The collaboration also offered a unique and enriching learning opportunity for the students involved — truly a win-win scenario. Under the guidance of their instructor, the students completed a comprehensive medical and cultural training package to prepare for the experience before setting off. 

It would be safe to assume the Paul First Nation Health Centre is the heart of the community or very near the heart. It is a bustling place filled with warmth and camaraderie. The health and administrative staff are committed to engaging the community on their terms. The relationships between health centre staff and the community are integral to the success of a healthcare initiative; trust is paramount. 

Staff immediately put students at ease with their openness in answering questions and allowing students to set up the space they would be working in. Once oriented to the process, students took the lead in running the clinic which included all aspects of immunization health teaching, vaccine administration, post-care monitoring, vaccine management as well as keeping lines of communication open with clinic reception to ensure no vaccine was wasted. Students learned the importance of building collaboration and trust in community health nursing and how appropriate empathic relational communication can build that trust. 

Students adapted to creative initiatives to reach the broader community which included a vaccine blitz that coincided with a community barbeque. On a warm spring, day tents were set up in the parking lot where students administered over 50 shots to people who then enjoyed a burger afterwards, chatting with each other and staff in a celebratory atmosphere. T-shirts and swag bags were given to all vaccine recipients.

At one point in the day, a bald eagle circled slowly overhead. Eagles carry great significance in Indigenous culture with the belief they are directly linked to the Creator. As we both looked up watching the eagle go round and round, Marie Bird, the centre’s Health Director turned to me and said she had not seen one do that in a long time — it was a good sign.

Student Testimonials

"As far as my experience at Paul Band goes, it was definitely my favourite clinical rotation to date. The staff at the clinic were so supportive and trusting of us, which went a long way for me. I really enjoy being more autonomous in my practice, so being given the opportunity to essentially run their vaccine clinic with my two peers was a great way to work on building some more confidence and leadership skills while still having you [instructor] and the staff nurses around for guidance. I had already been considering rural/remote nursing for my career, so after my time on the Paul Band I realized that really is the primary area of nursing I want to pursue.”

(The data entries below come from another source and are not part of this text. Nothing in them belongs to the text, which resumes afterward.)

Lemma mod_steps_of_divisor (steps : Z) :
  LONG_MIN <= steps <= LONG_MAX -> steps <> 0 ->
  mod_steps_of steps <> 0 /\ mod_steps_of steps <> -1.
Proof.
  intros Hs Hnz.
  destruct (Z.eq_dec steps LONG_MIN) as [-> | Hmin].
  - rewrite mod_steps_of_LONG_MIN. unfold LONG_MIN. lia.
  - rewrite mod_steps_of_abs by lia. lia.
Qed.

Lemma step_delay_of_defined (dt ms : Z) :
  ms <> 0 -> ms <> -1 ->
  step_delay_of dt ms = Done (to_ulong (Z.quot dt ms)).
Proof.
  intros H0 H1. unfold step_delay_of, ldiv.
  destruct (Z.eqb_spec ms 0); [contradiction |].
  destruct (Z.eqb_spec ms (-1)); [contradiction |].
  now rewrite andb_false_r.
Qed.

(** A conversion from [double] always gives a [long]. *)
Lemma long_of_double_total (x : float) :
  exists v, long_of_double x = Done v /\ LONG_MIN <= v <= LONG_MAX.
Proof.
  unfold long_of_double.
  assert (Hmin : LONG_MIN <= LONG_MIN <= LONG_MAX)
    by (unfold LONG_MIN, LONG_MAX; lia).
  destruct (Prim2SF x) as [s | s | | s m e]; eexists; split;
    try reflexivity; try exact Hmin.
  - unfold LONG_MIN, LONG_MAX. lia.
  - destruct (is_long (truncate s m e)) eqn:E;
      [now apply is_long_spec | exact Hmin].
Qed.

Lemma long_of_double_is_long (x : float) (v : Z) :
  long_of_double x = Done v -> LONG_MIN <= v <= LONG_MAX.
Proof.
  intros H. destruct (long_of_double_total x) as (v' & E & Hv).
  rewrite E in H. now injection H as <-.
Qed.

Lemma transit_time_total (dl spd : Z) :
  exists dt, transit_time dl spd = Done dt /\ LONG_MIN <= dt <= LONG_MAX.
Proof. apply long_of_double_total. Qed.

Lemma path_length_total (dl1 dl2 : Z) :
  exists dl, path_length dl1 dl2 = Done dl /\ LONG_MIN <= dl <= LONG_MAX.
Proof. apply long_of_double_total. Qed.
(** X2. When [sqliteConn] returns a connection, it opened the normal form
    of the configured address; it set the pool limits, both to four times
    GOMAXPROCS, before pinging; and exactly for the in-memory addresses
    (":memory:" or "file::memory:" before the first "?") it logged the
    warning and set the connection lifetime to zero. *)
Theorem X2_sqliteConn_connection
    (sql_Open : string -> string -> option error)
    (sqliteErrorCode : error -> option Z) (ErrorCodeString : Z -> string)
    (viper : Config) (os : Platform) (w w' : World) (c : SqliteConn) :
  sqliteConn sql_Open sqliteErrorCode ErrorCodeString viper os w
  = ((Some c, None), w') ->
  dataSourceName c = sqliteAddress (DbAddress viper) /\
  (ConnMaxLifetime c = Some 0 <->
   nth 0 (strings.Split (DbAddress viper) "?") "" = ":memory:" \/
   nth 0 (strings.Split (DbAddress viper) "?") "" = "file::memory:") /\
  (ConnMaxLifetime c = Some 0 \/ ConnMaxLifetime c = None) /\
  trace w'
  = trace w
    ++ [SetMaxOpenConns (4 * GOMAXPROCS os);
        SetMaxIdleConns (4 * GOMAXPROCS os)]
    ++ match ConnMaxLifetime c with
       | Some _ =>
           [Logged WarnLevel
              "sqlite in-memory database should only be used for debugging"]
       | None => []
       end
    ++ [Ping; Logged InfoLevel "connected to SQLITE database"].
Proof.
  pose proof (in_memory_address (DbAddress viper)) as Hmem.
  unfold sqliteConn.
  destruct (sql_Open "sqlite" (sqliteAddress (DbAddress viper)));
    [intros H; discriminate H|].
  unfold tweakConnectionValues, bind, emit, log, ret, round_trip.
  destruct (String.eqb (sqliteAddress (DbAddress viper))
              "file::memory:?cache=shared") eqn:E;
    destruct w as [ac tg em sc bm fs en ck tr]; simpl;
    destruct fs as [|[msg|] fs]; simpl; intros H; inversion H; subst;
    simpl; rewrite <- ?app_assoc; simpl.
  all: split; [reflexivity|]; split;
    [|split; [auto|reflexivity]].
  all: split; intros H0; first [ apply Hmem; reflexivity
                              | reflexivity
                              | discriminate H0
                              | apply Hmem in H0; discriminate H0 ].
Qed.
Lemma sample2_loss_candidates :
  exists rows0 r0 rows1 r1,
    ReconSiren.loss_candidates dev Samples.recon_gramSchmidt_2
      Samples.gaussian_filter2d_3 (fun imgs => imgs) Samples.recon_mse
      (fun _ imgs => imgs) Samples.recon_autoencoder_2 Samples.recon_generator_2
      Samples.recon_images_2 Samples.recon_images_2 =
    Ok [([Fin 22500; Fin 0], rows0, r0); ([Fin 22500; Fin 0], rows1, r1)].
Proof.
  unfold ReconSiren.loss_candidates, ReconSiren.candidate_loss.
  cbn -[ReconSiren.render Samples.recon_mse Rplus Rmult Ropp IZR INR Rinv Rdiv].
  rewrite !sample2_render by sample_pose.
  cbn -[Samples.recon_mse Rplus Rmult Ropp IZR INR Rinv Rdiv].
  unfold ReconSiren.cost. cbn [ReconSiren.only_pose Samples.recon_autoencoder_2].
  change (Samples.recon_mse _ [Samples.ones_2; Samples.ones_2])
    with (Samples.recon_mse Samples.recon_images_2 [Samples.ones_2; Samples.ones_2]).
  rewrite recon_mse_sample2.
  cbn -[Rplus Rmult Ropp IZR INR Rinv Rdiv].
  unfold tdiv, tcast_nat. rewrite !Reqb_false by (simpl; lra).
  do 4 eexists. fin_list; try reflexivity; simpl; field.
Qed.

End SampleRun2.

(** C1 fails on an ordinary batch.  Two images of 2 x 2 pixels, two heads:
    on the first image (pixels 151 against a projected density of 1) both
    heads have the loss [150^2 = 22500], the global minimum over the K = 2
    candidates, yet [predict_step] keeps neither head's pose, shift and
    image but the zero pose, shift and image, and the loss of
    [decode_images_with_loss] is 10000, not the minimum 22500.  On the second
    image, which the density reproduces, a head is kept. *)
Lemma winner_takes_all_failing_input :
  ReconSiren.predict_candidates ReconSiren.CPU Samples.recon_gramSchmidt_2
    Samples.gaussian_filter2d_3 (fun imgs => imgs) (fun imgs => imgs) Samples.recon_mse
    Samples.recon_autoencoder_2 Samples.recon_generator_2 Samples.recon_images_2 =
    Ok [ReconSiren.mkCandidate [Samples.identity3; Samples.identity3]
          [[Fin 0; Fin 0]; [Fin 0; Fin 0]] [Samples.ones_2; Samples.ones_2]
          [Fin 22500; Fin 0];
        ReconSiren.mkCandidate [Samples.half_turn3; Samples.half_turn3]
          [[Fin 1; Fin 1]; [Fin 1; Fin 1]] [Samples.ones_2; Samples.ones_2]
          [Fin 22500; Fin 0]] /\
  (exists r s im,
     ReconSiren.predict_step ReconSiren.CPU Samples.recon_gramSchmidt_2
       Samples.gaussian_filter2d_3 (fun imgs => imgs) (fun imgs => imgs)
       Samples.recon_mse Samples.recon_autoencoder_2 Samples.recon_generator_2
       Samples.recon_images_2 = Ok (r, s, im) /\
     nth 0 r [] = repeat (zeros 3) 3 /\
     nth 0 s [] = zeros 2 /\
     nth 0 im [] = repeat (zeros 2) 2 /\
     (nth 1 r [] = Samples.identity3 \/ nth 1 r [] = Samples.half_turn3)) /\
  repeat (zeros 3) 3 <> Samples.identity3 /\
  repeat (zeros 3) 3 <> Samples.half_turn3 /\
  repeat (zeros 2) 2 <> Samples.ones_2 /\
  (exists st,
     ReconSiren.best_loss_rec ReconSiren.CPU Samples.recon_gramSchmidt_2
       Samples.gaussian_filter2d_3 (fun imgs => imgs) Samples.recon_mse
       (fun _ imgs => imgs) Samples.recon_autoencoder_2 Samples.recon_generator_2
       Samples.recon_images_2 Samples.recon_images_2 = Ok st /\
     nth 0 (ReconSiren.ls_loss_rec st) NaN = Fin 10000) /\
  Fin 10000 <> Fin 22500.
Proof.
  destruct (winner_takes_all ReconSiren.CPU Samples.recon_gramSchmidt_2
              Samples.gaussian_filter2d_3 (fun imgs => imgs) (fun imgs => imgs)
              Samples.recon_mse (fun _ imgs => imgs)
              Samples.recon_autoencoder_2 Samples.recon_generator_2
              Samples.recon_images_2 Samples.recon_images_2) as [Hpredict Hloss].
  split; [apply sample2_predict_candidates|].
  split.
  { destruct (Hpredict _ (sample2_predict_candidates ReconSiren.CPU))
      as [r [s [im [E H]]]].
    - repeat constructor.
    - exists r, s, im. split; [exact E|].
      destruct (H 0%nat) as [_ Hzero]; [simpl; lia|].
      destruct Hzero as [Hr [Hs Him]].
      { intros c [<-|[<-|[]]]; simpl; apply Rleb_false; lra. }
      destruct (H 1%nat) as [Hbest _]; [simpl; lia|].
      destruct Hbest as [c [Hin [_ [Hr1 _]]]].
      { eexists. split; [left; reflexivity|]. simpl. apply Rleb_true. lra. }
      repeat split; try assumption.
      destruct Hin as [<-|[<-|[]]]; simpl in Hr1; [now left | now right]. }
  split.
  { intros H. injection H as H _. lra. }
  split.
  { intros H. injection H as H _. lra. }
  split.
  { intros H. injection H as H _. lra. }
  split.
  { destruct (sample2_loss_candidates ReconSiren.CPU) as [rows0 [r0 [rows1 [r1 E]]]].
    destruct (Hloss _ E) as [st [Est H]].
    - repeat constructor.
    - exists st. split; [exact Est|].
      destruct (H 0%nat) as [_ [Habove _]]; [simpl; lia|].
      apply Habove.
      intros c [<-|[<-|[]]]; simpl; apply Rltb_true; lra. }
  intros H. injection H as H. lra.
Defined.

(** ** The normalisation of [resizeImageFourier] *)

(** Resizing to the images' own size multiplies by 1. *)
Lemma resize_norm_same_size (pad_size : nat) :
  (0 < pad_size)%nat -> ReconSiren.resize_norm pad_size pad_size = Fin 1.
Proof.
  intros H. unfold ReconSiren.resize_norm, tcast_nat, tdiv.
  assert (0 < INR pad_size) by now apply lt_0_INR.
  rewrite Reqb_false by lra. f_equal. field. lra.
Qed.

(** The factors [norm * norm] of a resize and of the resize back multiply
    to 1. *)
Lemma resize_norm_round_trip (pad_size pad_out_size : nat) :
  (0 < pad_size)%nat -> (0 < pad_out_size)%nat ->
  tmul (tmul (ReconSiren.resize_norm pad_size pad_out_size)
             (ReconSiren.resize_norm pad_size pad_out_size))
       (tmul (ReconSiren.resize_norm pad_out_size pad_size)
             (ReconSiren.resize_norm pad_out_size pad_size)) = Fin 1.
Proof.
  intros H1 H2. unfold ReconSiren.resize_norm, tcast_nat, tdiv.
  assert (0 < INR pad_size) by now apply lt_0_INR.
  assert (0 < INR pad_out_size) by now apply lt_0_INR.
  rewrite !Reqb_false by lra. simpl. f_equal. field. lra.
Qed.

Lemma tmul_one_one_r (v : tfloat) : tmul v (tmul (Fin 1) (Fin 1)) = v.
Proof.
  simpl. replace (1 * 1) with 1 by ring. apply tmul_one_r.
Qed.

(** With transforms that invert each other and a crop-or-pad that leaves a
    spectrum of the requested size alone, resizing to the images' own size
    is the identity in exact arithmetic. *)
Lemma resizeImageFourier_same_size (Spectrum : Type)
    (full_fft_pad : list Image -> nat -> nat -> Spectrum)
    (resize_with_crop_or_pad : Spectrum -> nat -> nat -> Spectrum)
    (full_ifft_pad : Spectrum -> nat -> nat -> list Image)
    (images : list Image) (pad_factor : nat) :
  let xsize := List.length (hd [] images) in
  (0 < pad_factor * xsize)%nat ->
  resize_with_crop_or_pad
    (full_fft_pad images (pad_factor * xsize)%nat (pad_factor * xsize)%nat)
    (pad_factor * xsize)%nat (pad_factor * xsize)%nat
    = full_fft_pad images (pad_factor * xsize)%nat (pad_factor * xsize)%nat ->
  full_ifft_pad
    (full_fft_pad images (pad_factor * xsize)%nat (pad_factor * xsize)%nat)
    xsize xsize = images ->
  ReconSiren.resizeImageFourier Spectrum full_fft_pad resize_with_crop_or_pad
    full_ifft_pad images xsize pad_factor = images.
Proof.
  intros xsize Hpos Hcrop Hinv. unfold ReconSiren.resizeImageFourier.
  fold xsize. rewrite Hcrop, Hinv, resize_norm_same_size by assumption.
  rewrite <- (map_id images) at 2. apply map_ext. intros img.
  rewrite <- (map_id img) at 2. apply map_ext. intros row.
  rewrite <- (map_id row) at 2. apply map_ext. intros v.
  apply tmul_one_one_r.
Qed.

(** * Further properties of the code *)

(** ** The threshold step of [filterVol] *)

Lemma soft_threshold_finite (t r : R) :
  0 <= t ->
  HetSirenMore.soft_threshold (Fin t) (Fin r) =
    Fin (if Rltb t r then r - t
         else if Rltb r (- t) then r + t
         else if Reqb r t then 0 else r).
Proof.
  intros Ht. unfold HetSirenMore.soft_threshold, tsub; simpl.
  destruct (Rlt_dec t r) as [H1|H1].
  - rewrite (Rltb_true t r), (Rltb_false r (- t)), (Reqb_false r t) by lra.
    simpl. f_equal. ring.
  - rewrite (Rltb_false t r) by lra.
    destruct (Rlt_dec r (- t)) as [H2|H2].
    + rewrite (Rltb_true r (- t)), (Reqb_false r t) by lra. simpl. f_equal. ring.
    + rewrite (Rltb_false r (- t)) by lra.
      destruct (Req_dec_T r t) as [E|N].
      * rewrite (Reqb_true r t) by assumption. simpl. f_equal. ring.
      * rewrite (Reqb_false r t) by assumption. simpl. f_equal. ring.
Qed.

(** An infinite entry does not survive the step: [0 * inf] is NaN. *)
Lemma soft_threshold_infinite (t : R) :
  HetSirenMore.soft_threshold (Fin t) PInf = NaN /\
  HetSirenMore.soft_threshold (Fin t) NInf = NaN.
Proof.
  unfold HetSirenMore.soft_threshold, tsub; simpl. unfold inf_of_sign.
  rewrite !Rltb_false by lra. split; reflexivity.
Qed.
Lemma testSecurityHeaders_ext s :
  fetch env1 (fetched s) (websiteURL s) = fetch env2 (fetched s) (websiteURL s) ->
  testSecurityHeaders env1 s = testSecurityHeaders env2 s.
Proof.
  intro H. rewrite !testSecurityHeaders_eq, H.
  destruct (fetch env2 (fetched s) (websiteURL s)); cbv zeta; rewrite logged_ext;
    reflexivity.
Qed.

Lemma testHTTPS_ext s : testHTTPS env1 s = testHTTPS env2 s.
Proof. rewrite !testHTTPS_eq, logged_ext. reflexivity. Qed.

Lemma testCORS_ext s :
  fetch env1 (fetched s) (baseURL s ++ "/GetBritEdgeInfo")
  = fetch env2 (fetched s) (baseURL s ++ "/GetBritEdgeInfo") ->
  testCORS env1 s = testCORS env2 s.
Proof.
  intro H. rewrite !testCORS_eq, H.
  destruct (fetch env2 (fetched s) (baseURL s ++ "/GetBritEdgeInfo")); cbv zeta;
    rewrite logged_ext; reflexivity.
Qed.

Lemma measure_ext endpoint s :
  fetch env1 (fetched s) (Endpoint.url endpoint)
  = fetch env2 (fetched s) (Endpoint.url endpoint) ->
  measure env1 endpoint tt s = measure env2 endpoint tt s.
Proof.
  intro H. rewrite !measure_eq, H.
  destruct (fetch env2 (fetched s) (Endpoint.url endpoint)); cbv zeta;
    rewrite ?clock, logged_ext; reflexivity.
Qed.

Lemma for_of_measure_ext l :
  forall s,
    same_answers env1 env2 s (map Endpoint.url l) ->
    for_of l (measure env1) tt s = for_of l (measure env2) tt s.
Proof.
  induction l as [|endpoint l IH]; intros s H; [reflexivity | ].
  simpl for_of.
  destruct (measure_step env1 endpoint s) as (r & s1 & E1 & _ & _ & _ & G1).
  assert (E2 : measure env2 endpoint tt s = (Ok tt, s1)).
  { rewrite <- E1. symmetry. apply measure_ext.
    specialize (H 0%nat _ eq_refl). rewrite Nat.add_0_r in H. exact H. }
  rewrite (bind_step _ _ _ _ _ E1), (bind_step _ _ _ _ _ E2).
  apply IH. intros i url Hi. rewrite (grows_fetched _ _ _ _ G1).
  replace (fetched s + 1 + i)%nat with (fetched s + S i)%nat by lia.
  apply H. exact Hi.
Qed.
(** Claim C3.  With perspective enabled and the box equal to the full canvas
    rectangle [(0, 0, w, h)], the box returned by [augment_image] is the
    axis-aligned rectangle enclosing the destination quad that was drawn:
    the quad has four corners, and the box runs from the least to the
    greatest of their x coordinates and from the least to the greatest of
    their y coordinates.  This holds provided the quad is non-degenerate and
    least squares is exact on the forward system (exact arithmetic).  The
    photometric stages then run on the warped image from the state left by
    the eight draws. *)
Theorem perspective_full_canvas_bbox (img : Image) (w h : Z)
    (apply_moire_flag apply_glare_flag : bool)
    (s s1 : RNG) (src dst : list point) :
  image_size img = (w, h) ->
  random_perspective_points w h (8 # 100) s = Ok ((src, dst), s1) ->
  non_degenerate dst ->
  lstsq_exact_on src dst ->
  lstsq_shape_on dst src ->
  exists (img' : Image) (b' : bbox) (q0 q1 q2 q3 : point),
    augment_image img (0, 0, inject_Z w, inject_Z h) true
                  apply_moire_flag apply_glare_flag s
    = bind (photometric_stages img' apply_moire_flag apply_glare_flag)
           (fun img2 => ret (img2, b')) s1
    /\ dst = [q0; q1; q2; q3]
    /\ bbox_eq b'
         (Qmin (Qmin (Qmin (fst q0) (fst q1)) (fst q2)) (fst q3),
          Qmin (Qmin (Qmin (snd q0) (snd q1)) (snd q2)) (snd q3),
          Qmax (Qmax (Qmax (fst q0) (fst q1)) (fst q2)) (fst q3),
          Qmax (Qmax (Qmax (snd q0) (snd q1)) (snd q2)) (snd q3)).
Proof.
  intros Hsize Hdraw Hnd Hexact Hshape.
  destruct (random_perspective_points_run w h (8 # 100) s)
    as (a0 & b0 & a1 & b1 & a2 & b2 & a3 & b3 & s1' & Hrun).
  rewrite Hrun in Hdraw. injection Hdraw as <- <- <-.
  destruct (solve_homography_exact w h _ _ _ _ Hexact Hnd)
    as (hm & t0 & t1 & t2 & t3 & Hsolve & Happ & (X0 & Y0) & (X1 & Y1) & (X2 & Y2) & (X3 & Y3)).
  match type of Hshape with
  | lstsq_shape_on ?d ?c =>
      destruct (solve_homography_four d c eq_refl eq_refl Hshape)
        as (hinv & Hinv & _)
  end.
  eexists. exists
    (Qmin (Qmin (Qmin (fst t0) (fst t1)) (fst t2)) (fst t3),
     Qmin (Qmin (Qmin (snd t0) (snd t1)) (snd t2)) (snd t3),
     Qmax (Qmax (Qmax (fst t0) (fst t1)) (fst t2)) (fst t3),
     Qmax (Qmax (Qmax (snd t0) (snd t1)) (snd t2)) (snd t3)).
  do 4 eexists. split; [|split].
  - unfold augment_image, perspective_stage. rewrite Hsize.
    rewrite bind_assoc_run.
    erewrite bind_ok by exact Hrun. cbv beta iota.
    unfold perspective_coeffs. rewrite Hinv.
    rewrite !bind_assoc_run.
    erewrite bind_lift_ok by reflexivity.
    rewrite !bind_assoc_run.
    erewrite bind_lift_ok by exact Hsolve.
    unfold warp_bbox.
    change [(0, 0); (inject_Z w, 0); (inject_Z w, inject_Z h); (0, inject_Z h)]
      with (canvas_corners w h).
    rewrite Happ, enclosing_rect_four.
    rewrite !bind_assoc_run.
    erewrite bind_lift_ok by reflexivity.
    reflexivity.
  - reflexivity.
  - cbn [bbox_eq fst snd].
    rewrite X0, X1, X2, X3, Y0, Y1, Y2, Y3. repeat split; reflexivity.
Qed.

(** Claim C9.  With the perspective toggle off, [augment_image] returns the
    box it was given: the result is that of the photometric stages (moire,
    glare, brightness, contrast) on the image, paired with the input box. *)
Theorem augment_image_keeps_bbox (img : Image) (b : bbox)
    (apply_moire_flag apply_glare_flag : bool) (s : RNG) :
  augment_image img b false apply_moire_flag apply_glare_flag s =
  match photometric_stages img apply_moire_flag apply_glare_flag s with
  | Ok (img', s') => Ok ((img', b), s')
  | Err e => Err e
  end.
Proof.
  unfold augment_image. unfold bind at 1. cbn [ret].
  unfold bind at 1.
  destruct (photometric_stages img apply_moire_flag apply_glare_flag s) as [[img' s']|e];
    reflexivity.
Qed.
End Augmenter.

Lemma perspective_full_canvas_bbox_witness :
  exists (img' : Sized.image) (b' : bbox) (q0 q1 q2 q3 : point),
    @augment_image _ ScriptedRandom _ (SizedImages []) ExactLinAlg
      canvas100 (0, 0, inject_Z 100, inject_Z 100) true false false quad_script
    = bind (@photometric_stages _ ScriptedRandom _ (SizedImages []) img' false false)
           (fun img2 => ret (img2, b')) []
    /\ quad_drawn = [q0; q1; q2; q3]
    /\ bbox_eq b'
         (Qmin (Qmin (Qmin (fst q0) (fst q1)) (fst q2)) (fst q3),
          Qmin (Qmin (Qmin (snd q0) (snd q1)) (snd q2)) (snd q3),
          Qmax (Qmax (Qmax (fst q0) (fst q1)) (fst q2)) (fst q3),
          Qmax (Qmax (Qmax (snd q0) (snd q1)) (snd q2)) (snd q3)).
Proof.
  apply (@perspective_full_canvas_bbox _ ScriptedRandom _ (SizedImages []) ExactLinAlg
           canvas100 100 100 false false quad_script []
           (canvas_corners 100 100) quad_drawn).
  - reflexivity.
  - vm_compute. reflexivity.
  - vm_compute. repeat split; intro E; discriminate E.
  - unfold lstsq_exact_on.
    set (sys := build_system _ _ _). vm_compute in sys. subst sys. cbv beta iota.
    set (x := lstsq _ _). vm_compute in x. subst x.
    split; [reflexivity|]. unfold solves.
    repeat (apply Forall2_cons; [vm_compute; reflexivity|]). apply Forall2_nil.
  - vm_compute. reflexivity.
Defined.

(** ** The label encoder *)

Lemma clamp_range (v lo hi : Q) : lo <= hi -> lo <= clamp v lo hi /\ clamp v lo hi <= hi.
Proof.
  intro Hle. unfold clamp. split.
  - apply Q.le_max_l.
  - apply Q.max_lub; [exact Hle | apply Q.le_min_l].
Qed.

Lemma clamp_inside (v lo hi : Q) : lo <= v -> v <= hi -> clamp v lo hi == v.
Proof.
  intros Hlo Hhi. unfold clamp.
  rewrite (Q.min_r hi v Hhi). apply Q.max_r. exact Hlo.
Qed.

Lemma app_one_neq {A : Type} (l : list A) (x : A) : l ++ [x] <> l.
Proof.
  intro E. apply (f_equal (@length A)) in E. rewrite length_app in E. simpl in E. lia.
Qed.

Lemma rejected_dec (x1 y1 x2 y2 : Q) :
  Qle_bool x2 x1 || Qle_bool y2 y1 = true <-> (x2 <= x1 \/ y2 <= y1).
Proof.
  rewrite orb_true_iff, !Qle_bool_iff. reflexivity.
Qed.

(** Claim C4.  [save_yolo_label] clamps the four coordinates to
    [0, img_size]; it leaves the label log unchanged (writes nothing) exactly
    when the clamped box has [x2 <= x1] or [y2 <= y1], and otherwise appends
    one line computed from the clamped box. *)
Theorem save_yolo_label_rejects (path : string) (b : bbox) (img_size class_id : Z)
    (fs : label_log) :
  let '(x1, y1, x2, y2) := clamp_bbox b img_size in
  ((0 <= img_size)%Z ->
     (0 <= x1 /\ x1 <= inject_Z img_size) /\ (0 <= y1 /\ y1 <= inject_Z img_size) /\
     (0 <= x2 /\ x2 <= inject_Z img_size) /\ (0 <= y2 /\ y2 <= inject_Z img_size))
  /\ (save_yolo_label path b img_size class_id fs = fs <-> (x2 <= x1 \/ y2 <= y1))
  /\ (~ (x2 <= x1 \/ y2 <= y1) ->
        save_yolo_label path b img_size class_id fs =
        fs ++ [(path, LabelLine class_id
                        ((x1 + x2) / 2 / inject_Z img_size)
                        ((y1 + y2) / 2 / inject_Z img_size)
                        ((x2 - x1) / inject_Z img_size)
                        ((y2 - y1) / inject_Z img_size))]).
Proof.
  destruct b as [[[x1 y1] x2] y2]. unfold clamp_bbox, save_yolo_label, write_text.
  set (S := inject_Z img_size).
  set (cx1 := clamp x1 0 S). set (cy1 := clamp y1 0 S).
  set (cx2 := clamp x2 0 S). set (cy2 := clamp y2 0 S).
  split; [|split].
  - intro Hs. assert (HS : 0 <= S).
    { unfold S. change 0 with (inject_Z 0). rewrite <- Zle_Qle. exact Hs. }
    unfold cx1, cy1, cx2, cy2. repeat split; apply clamp_range; exact HS.
  - destruct (Qle_bool cx2 cx1 || Qle_bool cy2 cy1) eqn:E.
    + apply rejected_dec in E. split; [intros _; exact E | reflexivity].
    + split.
      * intro Heq. exfalso. exact (app_one_neq _ _ Heq).
      * intro Hrej. apply rejected_dec in Hrej. congruence.
  - intro Hn. destruct (Qle_bool cx2 cx1 || Qle_bool cy2 cy1) eqn:E.
    + apply rejected_dec in E. contradiction.
    + reflexivity.
Qed.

Barbara Jones Layng, NURS 323 student

“This experience completely changed my perspective on community nursing. I had thought that community nursing would be impersonal, short interactions, however, this placement opened my eyes to the warmth and connection that comes along with a strong community. The staff at the health centre, and the community members that we worked with, all welcomed us with open arms and taught us so much about community health, culture, and resiliency. 

This placement shaped my future practice by solidifying my confidence in patient communication and showing me a love for rural and Indigenous health. I have chosen to do my preceptorship in rural health because of how inspired I was by my community health placement. Immunizing at Paul Band was the best clinical experience I have had thus far in the program and I am so grateful for my time spent there.”

Emalee Broen NURS 323 student

“Having the opportunity to experience healthcare from the indigenous perspective was eye-opening. That placement was about much more than just vaccinating the Paul First Nation community. We got first-hand insight into what healthcare looks like within the first nation population and what barriers they experience on a daily basis. We read about these issues in textbooks and articles, but unless you insert yourself in the communities there are personal stories and experiences that will never be heard. It was an amazing experience and I hope the nursing faculty is able to continue this partnership so more students can have similar experiences.”